Attal hat vor der Gefahr gewarnt, „ins Leere zu springen“, da nur seine Liste den Zentrismus und die Mäßigung verkörpere, die Frankreich zu diesem Zeitpunkt brauche. Der Premierminister ist der Ansicht, dass das von ihm vertretene Wirtschaftsprogramm das einzig ernstzunehmende ist, und der Finanzminister Bruno Le Maire hat sich sogar öffentlich über Bardellas mangelnde Konkretheit bei wichtigen Reformen wie den Renten lustig gemacht.

Die Wahl am 30. Juni ist nur die erste Runde eines zweistufigen Systems, wobei der 7. Juli der entscheidende Termin ist. Die französische Nationalversammlung setzt sich aus 577 Abgeordneten zusammen, die in ebenso vielen Wahlkreisen gewählt werden: In jedem dieser Wahlkreise gibt es nur dann einen Sieger im ersten Wahlgang, wenn jemand mehr als 50 Prozent der abgegebenen Stimmen erhält und diese 25 Prozent der gesamten Wählerschaft repräsentieren. Im Gegensatz zu den Präsidentschaftswahlen müssen nur zwei Kandidaten nicht in die zweite Runde gehen, aber alle, die mehr als 12,5 Prozent der Stimmen erhalten, überstehen die erste Runde.

In dieser letzten Runde müssen die Kandidaten und Parteien ihre Optionen abwägen und die mögliche Unterstützung für eine konkurrierende Kandidatur bestimmen, eine Art Schadensbegrenzung, die darin besteht, sich für das kleinere Übel zu entscheiden. Die Bedeutung von Allianzen ist daher von entscheidender Bedeutung, wenn es darum geht, in der ersten Runde keine Stimmen voneinander abzuziehen – zum Beispiel durch Aufteilung der Wahlkreise innerhalb der einzelnen Blöcke -, während es in der zweiten Runde entscheidend sein wird, wo die Stimmen der ausgeschiedenen Kandidaten oder derjenigen, die keine Wahl haben, landen werden.

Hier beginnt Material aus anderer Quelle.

Lemma remove_char_keeps_absent (c d : N) (s : str) :
  d ∉ s -> d ∉ remove_char c s.
Proof.
  unfold remove_char. induction s as [|x s IH]; simpl; intros H;
    [assumption|].
  apply not_elem_of_cons in H as [Hx Hs].
  destruct (negb (x =? c)); [|now apply IH].
  apply not_elem_of_cons. split; [assumption | now apply IH].
Qed.

Lemma strip_newlines_app (a b : str) :
  strip_newlines (a ++ b) = strip_newlines a ++ strip_newlines b.
Proof. unfold strip_newlines. now rewrite !remove_char_app. Qed.

Lemma strip_newlines_idemp (s : str) :
  strip_newlines (strip_newlines s) = strip_newlines s.
Proof.
  unfold strip_newlines.
  rewrite (remove_char_comm LF CR (remove_char LF s)).
  now rewrite !remove_char_idemp.
Qed.

Lemma strip_newlines_clean (s : str) :
  (LF ∉ strip_newlines s) /\ (CR ∉ strip_newlines s).
Proof.
  unfold strip_newlines. split.
  - apply remove_char_keeps_absent, remove_char_absent.
  - apply remove_char_absent.
Qed.

Lemma existsb_amp_absent (s : str) :
  AMP ∉ s -> List.existsb (N.eqb AMP) s = false.
Proof.
  induction s as [|c s IH]; intros H; [reflexivity|].
  apply not_elem_of_cons in H as [Hc Hs].
  cbn [List.existsb]. rewrite (IH Hs), orb_false_r.
  now apply N.eqb_neq.
Qed.

Lemma str_of_int_ascii (n : N) : Forall (fun c => c < 128) (str_of_int n).
Proof.
  unfold str_of_int.
  eapply Forall_impl; [apply chars_of_uint_digits|].
  intros c H. unfold is_digit in H. apply andb_prop in H as [_ H].
  apply N.leb_le in H. lia.
Qed.



Lemma strip_newlines_keeps_absent (d : N) (s : str) :
  d ∉ s -> d ∉ strip_newlines s.
Proof.
  intros H. unfold strip_newlines. now do 2 apply remove_char_keeps_absent.
Qed.


(** ** The normaliser *)

Section NormalizerFacts.

Context {libs : Libraries}.

Lemma extract_text_markup x :
  extract_text x true
  = text ← html_unescape html5 (strip_newlines x); Ok (Some text).
Proof. reflexivity. Qed.

Lemma extract_text_tree x root :
  etree_HTML (strip_newlines x) = Root root ->
  extract_text x false = text ← tree_text root; Ok (Some text).
Proof. intros H. unfold extract_text. simpl. now rewrite H. Qed.

(** C5. When the lenient parser yields no parse tree for the input (with
    its line breaks removed), [extract_text] without [keep_markup] returns
    [None]: not the empty string and not an exception.  For the empty
    input this is the case in which the parser gives no tree for the empty
    string. *)
Theorem extract_text_no_tree (x : str) :
  etree_HTML (strip_newlines x) = NoRoot ->
  extract_text x false = Ok None
  /\ extract_text x false <> Ok (Some [])
  /\ forall e, extract_text x false <> Raise e.
Proof.
  intros H. unfold extract_text. simpl. rewrite H. simpl.
  repeat split; intros; discriminate.
Qed.


(** C7, as amended.  For ASCII text without an ampersand, which the parser
    hands back unchanged as the text of its tree (there is no tag in it),
    [extract_text] returns the input without its newline and carriage-return
    characters and with every run of spaces collapsed to one space. *)
Theorem plain_ascii_text (x : str) (text_root : Element) :
  etree_HTML (strip_newlines x) = Root text_root ->
  join [SPACE] (itertext text_root) = strip_newlines x ->
  Forall (fun c => c < 128) x ->
  AMP ∉ x ->
  extract_text x false = Ok (Some (collapse_spaces (strip_newlines x))).
Proof.
  intros Hroot Htext Hascii Hamp.
  rewrite (extract_text_tree x text_root Hroot). unfold tree_text.
  rewrite Htext, html_unescape_xmlcharrefreplace; [reflexivity|].
  apply collapse_spaces_Forall, strip_newlines_Forall.
  rewrite Forall_forall in Hascii. apply Forall_forall. intros c Hc.
  apply survives_ascii; [now apply Hascii|]. now intros ->.
Qed.

(** C6, as amended.  Escaping to numeric character references and decoding
    them again gives back every text made of characters that survive the
    round trip: ASCII other than the ampersand, and the characters beyond
    ASCII that [html.unescape] does not remap or drop, among them all from
    U+00A0 up to the surrogates.  [extract_text] then returns the text of
    the tree, with its runs of spaces collapsed, exactly. *)
Theorem charref_round_trip :
  (forall t, Forall (fun c => survives c = true) t ->
             html_unescape html5 (xmlcharrefreplace t) = Ok t)
  /\ (forall c, 0xA0 <= c -> c < 0xD800 -> survives c = true)
  /\ (forall x text_root,
         etree_HTML (strip_newlines x) = Root text_root ->
         Forall (fun c => survives c = true)
           (collapse_spaces (join [SPACE] (itertext text_root))) ->
         extract_text x false
         = Ok (Some (collapse_spaces (join [SPACE] (itertext text_root))))).
Proof.
  split; [|split].
  - intros t Ht. now apply html_unescape_xmlcharrefreplace.
  - exact survives_range.
  - intros x text_root Hroot Hs.
    rewrite (extract_text_tree x text_root Hroot). unfold tree_text.
    now rewrite html_unescape_xmlcharrefreplace.
Qed.

End NormalizerFacts.



Lemma extract_text_no_tree_witness :
  @etree_HTML plain_libs (strip_newlines []) = NoRoot
  /\ @extract_text plain_libs [] false = Ok None.
Proof.
  split; [reflexivity |].
  apply (@extract_text_no_tree plain_libs []).
  reflexivity.
Defined.

(** ** The aggregator *)

Section AggregatorFacts.

Context {libs : Libraries}.
Variable only_english : bool.
Variable keep_markup : bool.

(** *** What one question does to the dictionary *)

Lemma nonempty_true {A} (l : list A) : nonempty l = true <-> l <> [].
Proof. destruct l; simpl; split; congruence. Qed.

Lemma question_step_store question output :
  question_step keep_markup question output
  = w ← question_store keep_markup question;
    Ok (match w with
        | Some kv => <[kv.1 := kv.2]> output
        | None => output
        end).
Proof.
  unfold question_step, question_store.
  destruct (build_question_text keep_markup question) as [qt|e]; simpl;
    [|reflexivity].
  destruct (collect_answers keep_markup question qt) as [al|e]; simpl;
    [|reflexivity].
  now destruct (nonempty qt && nonempty al).
Qed.

Lemma question_store_Some question k l :
  question_store keep_markup question = Ok (Some (k, l)) <->
  build_question_text keep_markup question = Ok k
  /\ collect_answers keep_markup question k = Ok l
  /\ k <> [] /\ l <> [].
Proof.
  unfold question_store. split.
  - intros H. bind_inv H. bind_inv H.
    destruct (nonempty a && nonempty a0) eqn:E; [|discriminate].
    apply andb_prop in E as [E1 E2]. apply nonempty_true in E1, E2.
    injection H as -> ->. auto.
  - intros (Hq & Ha & Hk & Hl). rewrite Hq. simpl. rewrite Ha. simpl.
    apply nonempty_true in Hk, Hl. now rewrite Hk, Hl.
Qed.

Lemma question_step_write question output k l :
  build_question_text keep_markup question = Ok k ->
  collect_answers keep_markup question k = Ok l ->
  k <> [] -> l <> [] ->
  question_step keep_markup question output = Ok (<[k := l]> output).
Proof.
  intros Hq Ha Hk Hl. rewrite question_step_store.
  assert (question_store keep_markup question = Ok (Some (k, l))) as ->
    by (apply question_store_Some; auto).
  reflexivity.
Qed.

Lemma question_step_skip question output k l :
  build_question_text keep_markup question = Ok k ->
  collect_answers keep_markup question k = Ok l ->
  k = [] \/ l = [] ->
  question_step keep_markup question output = Ok output.
Proof.
  intros Hq Ha Hkl. unfold question_step. rewrite Hq. simpl.
  rewrite Ha. simpl.
  destruct Hkl as [-> | ->]; simpl; [reflexivity|].
  now rewrite andb_false_r.
Qed.

(** *** The loops as sequences of stores *)

Lemma questions_loop_stores questions output :
  questions_loop keep_markup questions output
  = ws ← questions_stores keep_markup questions; Ok (apply_stores ws output).
Proof.
  revert output. induction questions as [|q qs IH]; intros output; simpl.
  - reflexivity.
  - rewrite question_step_store.
    destruct (question_store keep_markup q) as [w|e]; simpl; [|reflexivity].
    rewrite IH.
    destruct (questions_stores keep_markup qs) as [ws|e]; simpl; [|reflexivity].
    now destruct w.
Qed.

Lemma website_step_stores content output :
  website_step only_english keep_markup content output
  = ws ← website_stores only_english keep_markup content;
    Ok (apply_stores ws output).
Proof.
  unfold website_step, website_stores.
  match goal with
  | |- (?m ≫= _) = _ => destruct m as [[|]|e]; simpl; try reflexivity
  end.
  destruct (getitem content (lit "Questions")) as [qs|e]; simpl;
    [|reflexivity].
  destruct (iter qs) as [items|e]; simpl; [|reflexivity].
  apply questions_loop_stores.
Qed.

Lemma apply_stores_app ws1 ws2 output :
  apply_stores (ws1 ++ ws2) output = apply_stores ws2 (apply_stores ws1 output).
Proof. unfold apply_stores. apply foldl_app. Qed.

Traditionell ist die „republikanische Front“, die von den gemäßigten Parteien in diesen zweiten Wahlgängen gebildet wird, eine Einladung, die Stimmen gegen die extreme Rechte zu vereinen. Macron hat am Ende eines von Unklarheiten geprägten Wahlkampfs für diese letzte Runde „maximale Klarheit“ in Bezug auf die Wahlslogans versprochen, ohne zu klären, ob er um eine Stimme für die Neue Volksfront bitten würde, falls einer seiner Kandidaten eine Chance gegen die Rechtsextremen hätte.

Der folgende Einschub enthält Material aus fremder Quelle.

(** X16.  The four handlers that take a project id read the project row
    before they look at membership.  When no project has the id, the answer
    is 500 with the backend's message (that of [.single()] when the call
    itself did not fail), for every caller, member of anything or not; the
    members table is never queried and the store is left as it was. *)
Theorem unknown_project_is_a_server_error :
  forall user r pid e s,
    project_of r = Some pid ->
    project_by_id pid (store s) = [] ->
    exists message,
      handle user r e s
      = (json_status (JsonError message) 500, after s [Select TABLES.PROJECTS])
      /\ (faults e (List.length (trace s)) = None -> message = single_error).
Proof.
  intros user r pid e s. apply no_project_run.
Qed.

Lemma unknown_project_is_a_server_error_witness :
  exists message,
    handle "alice" (DeleteProject "p9") (Sample.env Sample.no_faults)
           (Sample.start Sample.store0)
    = (json_status (JsonError message) 500,
       after (Sample.start Sample.store0) [Select TABLES.PROJECTS])
    /\ (faults (Sample.env Sample.no_faults)
               (List.length (trace (Sample.start Sample.store0))) = None
        -> message = single_error).
Proof.
  apply (unknown_project_is_a_server_error "alice" (DeleteProject "p9") "p9");
    reflexivity.
Defined.

Lemma project_by_id_none id st :
  (forall x, In x (projects st) -> Project.id x <> id) ->
  project_by_id id st = [].
Proof.
  intros H. unfold project_by_id.
  destruct (filter _ (projects st)) as [|x l] eqn:E; [reflexivity|].
  exfalso.
  assert (Hin : In x (x :: l)) by (left; reflexivity).
  rewrite <- E in Hin. apply filter_In in Hin as [Hin Hid].
  apply String.eqb_eq in Hid. exact (H x Hin Hid).
Qed.

Lemma delete_project_run user pid e s project member :
  fault_free e ->
  project_by_id pid (store s) = [project] ->
  member_rows (Project.workspace_id project) user (store s) = [member] ->
  exists s',
    delete_project user pid e s
    = (json (JsonData (OfProjectRef (Project.id project)
                                    (Project.workspace_id project))), s')
    /\ delete_project_row pid
         (with_images (store s)
            (filter (fun k => negb (existsb (String.eqb k)
                                            (blob_of (Project.image_id project))))
                    (images (store s))))
       = PgData (tt, store s').
Proof.
  intros Hff Hp Hm. unfold delete_project.
  erewrite bind_run by apply query_run.
  rewrite (outcome_fault_free _ _ _ _ Hff), Hp. cbn [single].
  erewrite bind_run by apply getMember_run.
  rewrite trace_after, store_after.
  rewrite (lookup_one _ _ _ _ _ _ (Hff _) Hm).
  unfold blob_of.
  destruct (truthy (Project.image_id project)) eqn:Ht.
  - erewrite bind_run by (apply remove_run; exact Hff).
    rewrite bind_await, (outcome_fault_free _ _ _ _ Hff).
    cbn [store after]. eexists. split; reflexivity.
  - erewrite bind_run by reflexivity.
    rewrite bind_await, (outcome_fault_free _ _ _ _ Hff).
    cbn [store after]. eexists. split; [reflexivity|].
    cbn [existsb negb store]. rewrite filter_all.
    destruct (store s). reflexivity.
Qed.
Lemma NoDup_roundedRegistry : NoDup (entries roundedRegistry).*1.
Proof. apply (bool_decide_unpack _). vm_compute. exact I. Defined.

Lemma safeCounters_roundedRegistry : safeCounters roundedRegistry.
Proof. apply (bool_decide_unpack _). vm_compute. exact I. Defined.

Lemma getToolRecommendations_ranking_witness :
  NoDup (entries roundedRegistry).*1
  ∧ safeCounters roundedRegistry
  ∧ ∃ ranked : list (string * Tool.t),
      getToolRecommendations "pick alpha me" roundedRegistry = ranked.*2
      ∧ ranked
        ≡ₚ filter (λ e, (0 < entryScore roundedRegistry "pick alpha me" e)%Q)
             (entries roundedRegistry)
      ∧ descending (entryScore roundedRegistry "pick alpha me" <$> ranked)
      ∧ (∀ v : Q,
           filter (λ e, (entryScore roundedRegistry "pick alpha me" e == v)%Q)
             ranked
           = filter
               (λ e, (entryScore roundedRegistry "pick alpha me" e == v)%Q)
               (filter
                  (λ e, (0 < entryScore roundedRegistry "pick alpha me" e)%Q)
                  (entries roundedRegistry)))
      ∧ (∀ (id : string) (tool : Tool.t),
           entryScore roundedRegistry "pick alpha me" (id, tool)
           = let score :=
               inject_Z (closedMatchScore (toLowerCase "pick alpha me") tool)
             in
             match usageStats roundedRegistry !! id with
             | Some st =>
                 let totalUses :=
                   binary64 (inject_Z (successCount st)
                             + inject_Z (failureCount st)) in
                 if Qltb 0 totalUses
                 then binary64
                        (score
                         * binary64
                             ((1 # 2)
                              + binary64
                                  ((1 # 2)
                                   * binary64 (inject_Z (successCount st)
                                               / totalUses))))
                 else score
             | None => score
             end).
Proof.
  split; [exact NoDup_roundedRegistry|].
  split; [exact safeCounters_roundedRegistry|].
  exact (getToolRecommendations_ranking "pick alpha me" roundedRegistry
           NoDup_roundedRegistry safeCounters_roundedRegistry).
Defined.

(** The scores are binary64 numbers.  The two tools of [roundedRegistry]
    both score 40/7 before rounding; in binary64 ["zed"] scores
    5.7142857142857135 and ["alpha"] 5.714285714285714, and ["alpha"],
    registered second, is recommended first. *)
Lemma getToolRecommendations_rounds_scores :
  (entryScore roundedRegistry "pick alpha me"
     ("1", plainTool "1" "zed" "" ["pick"])
   == 3216856876693211 # 562949953421312)%Q
  ∧ (entryScore roundedRegistry "pick alpha me"
       ("2", plainTool "2" "alpha" "me" [])
     == 6433713753386423 # 1125899906842624)%Q
  ∧ getToolRecommendations "pick alpha me" roundedRegistry
    = [plainTool "2" "alpha" "me" []; plainTool "1" "zed" "" ["pick"]].
Proof. repeat split; vm_compute; reflexivity. Qed.

(** [binary64] on numbers whose binary64 values are known: 0.1, 1/3, 2^53 + 1
    (a tie, to the even significand) and -7.5 (exact). *)
Lemma binary64_examples :
  (binary64 (1 # 10) == 3602879701896397 # 36028797018963968)%Q
  ∧ (binary64 (1 # 3) == 6004799503160661 # 18014398509481984)%Q
  ∧ (binary64 (9007199254740993 # 1) == 9007199254740992 # 1)%Q
  ∧ (binary64 (-15 # 2) == -15 # 2)%Q.
Proof. repeat split; vm_compute; reflexivity. Qed.

(** ** What [findTools] returns *)

Section FilterFacts.
Context {A : Type} (P Q : A → Prop) `{!∀ x, Decision (P x)}
  `{!∀ x, Decision (Q x)}.

Lemma filter_ext_in (l : list A) :
  (∀ x, x ∈ l → P x ↔ Q x) → filter P l = filter Q l.
Proof.
  induction l as [|x l IH]; intros Hl; [done|].
  rewrite !filter_cons.
  assert (Hx : P x ↔ Q x) by (apply Hl; left).
  rewrite IH by (intros y Hy; apply Hl; by right).
  destruct (decide (P x)), (decide (Q x)); tauto || done.
Qed.

Lemma filter_all (l : list A) : (∀ x, x ∈ l → P x) → filter P l = l.
Proof.
  induction l as [|x l IH]; intros Hl; [done|].
  rewrite filter_cons_True by (apply Hl; left).
  f_equal. apply IH. intros y Hy. apply Hl. by right.
Qed.

Lemma filter_none (l : list A) : (∀ x, x ∈ l → ¬ P x) → filter P l = [].
Proof.
  induction l as [|x l IH]; intros Hl; [done|].
  rewrite filter_cons_False by (apply Hl; left).
  apply IH. intros y Hy. apply Hl. by right.
Qed.
End FilterFacts.

Lemma filter_keys {B : Type} (P : string → Prop) (Q : string * B → Prop)
    `{!∀ x, Decision (P x)} `{!∀ e, Decision (Q e)} (l : list (string * B)) :
  (∀ e, e ∈ l → P e.1 ↔ Q e) → filter P l.*1 = (filter Q l).*1.
Proof.
  induction l as [|e l IH]; intros Hl; [done|].
  rewrite fmap_cons, !filter_cons.
  assert (He : P e.1 ↔ Q e) by (apply Hl; left).
  rewrite IH by (intros y Hy; apply Hl; by right).
  destruct (decide (P e.1)), (decide (Q e)); tauto || done.
Qed.

Lemma keyword_filters (idx : gmap string (gset string))
    (keywords : list string) (toolIds : list string) :
  foldl (λ toolIds keyword,
           match idx !! toLowerCase keyword with
           | Some keywordTools => filter (λ id, id ∈ keywordTools) toolIds
           | None => toolIds
           end) toolIds keywords
  = filter (λ id, Forall (λ keyword,
                            idx !! toLowerCase keyword = None
                            ∨ listed idx (toLowerCase keyword) id) keywords)
      toolIds.
Proof.
  revert toolIds. induction keywords as [|kw kws IH]; intros toolIds; simpl.
  - symmetry. apply filter_all. intros. constructor.
  - rewrite IH. unfold listed.
    destruct (idx !! toLowerCase kw) as [s|] eqn:Hkw.
    + rewrite list_filter_filter. apply filter_ext_in. intros id _.
      rewrite Forall_cons, Hkw. simpl. naive_solver.
    + apply filter_ext_in. intros id _. rewrite Forall_cons, Hkw.
      naive_solver.
Qed.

In jedem Fall werden am Abend des 7. Juli alle Fragen beantwortet werden – oder auch nicht. Umfragen sehen das konservative Bündnis mit einer Wahlabsicht von rund 30 Prozent vor seinen Konkurrenten, aber es ist nicht klar, ob sie die absolute Mehrheit erreichen können, die Bardella fordert, um ohne externe Abhängigkeit regieren zu können.

Die letzte Legislaturperiode hat das Risiko dieser Fragilität deutlich gemacht, da die Regierung Attal, die zuvor von Elisabeth Borne geführt wurde, kaum 245 Unterstützer hatte. Eine Situation eklatanter Unregierbarkeit ist möglich und würde Frankreich mindestens ein Jahr lang in Atem halten: Die Verfassung sieht in Artikel 12 vor, dass das Parlament innerhalb von zwölf Monaten nicht erneut aufgelöst werden kann.

Die Polarisierung erschwert die Möglichkeit einer technokratischen Regierung, während der Elysée klargestellt hat, dass Macron nicht in Erwägung zieht, auf Artikel 16 der Verfassung zurückzugreifen und sich selbst außergewöhnliche Befugnisse zu erteilen, um ein Machtvakuum zu vermeiden – ein zentraler Knopf, der während der Fünften Republik nur einmal gedrückt wurde, nämlich 1961 als Reaktion auf den Putsch in Algier.